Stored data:

*** Begin section ***

(* ===== verification/Json.v ===== *)
(** * The JSON of the engine API

    The generated [types/gen_ep.go] and [types/gen_blockparams.go]: how execution
    payloads and payload attributes become JSON objects and are read back.  The
    model starts from JSON values: the text level of [encoding/json] is left out,
    its treatment of objects (fields found by name, without regard to case when no
    name matches exactly, later occurrences over earlier ones, [null]) is not.  The
    hex forms of go-ethereum's types are a parameter. *)

From Stdlib Require Import Strings.Byte.
From S2P Require Import Prelude Numeral Common Fastssz Hasher SszObject.
From S2P Require Import FixedContainers VarContainers BlockContainers Geth Payload MockChain.
From S2P Require Import Cache Engine Http Relay RelayServing.
From S2P Require Import Float64 Clock Behavior Api Consensus SlotLoop.
#[local] Open Scope Z_scope.
#[local] Open Scope go_scope.

(** ** JSON values and [encoding/json] *)
Inductive json :=
  | JNull
  | JBool (b : bool)
  | JNumber (text : bytes)
  | JString (s : bytes)
  | JArray (l : list json)
  | JObject (fields : list (bytes * json)).

(** Names that match without regard to case have the same folding; the Kelvin sign
    and the long s fold to their letters. *)
Fixpoint fold_name (s : bytes) : bytes :=
  match s with
  | xe2 :: x84 :: xaa :: s => x6b :: fold_name s
  | xc5 :: xbf :: s => x73 :: fold_name s
  | c :: s =>
      let v := Z_of_byte c in
      (if (65 <=? v) && (v <=? 90) then byte_of_Z (v + 32) else c) :: fold_name s
  | [] => []
  end.

(** The fields of a struct [D]: the name, and what decoding a value into the field
    does.  The value's own decoder fails at once; a value of the wrong kind is
    reported when the whole object was read. *)
Definition field (D : Type) : Type := bytes * (json → D → res (D * option error)).

Fixpoint find_field {D} (same : bytes → bytes → bool) (fs : list (field D)) (key : bytes)
    : option (json → D → res (D * option error)) :=
  match fs with
  | [] => None
  | (name, set) :: fs => if same name key then Some set else find_field same fs key
  end.

Definition name_eq (a b : bytes) : bool := bool_decide (a = b).
Definition name_fold (a b : bytes) : bool := bool_decide (fold_name a = fold_name b).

*** End section ***

> **WHAT TO DO**
Output exactly the lines of the records from the first through the one bearing "payloads and payload", both ends included.

> **TASK SOLUTION**
(* ===== verification/Json.v ===== *)
(** * The JSON of the engine API

    The generated [types/gen_ep.go] and [types/gen_blockparams.go]: how execution
    payloads and payload attributes become JSON objects and are read back.  The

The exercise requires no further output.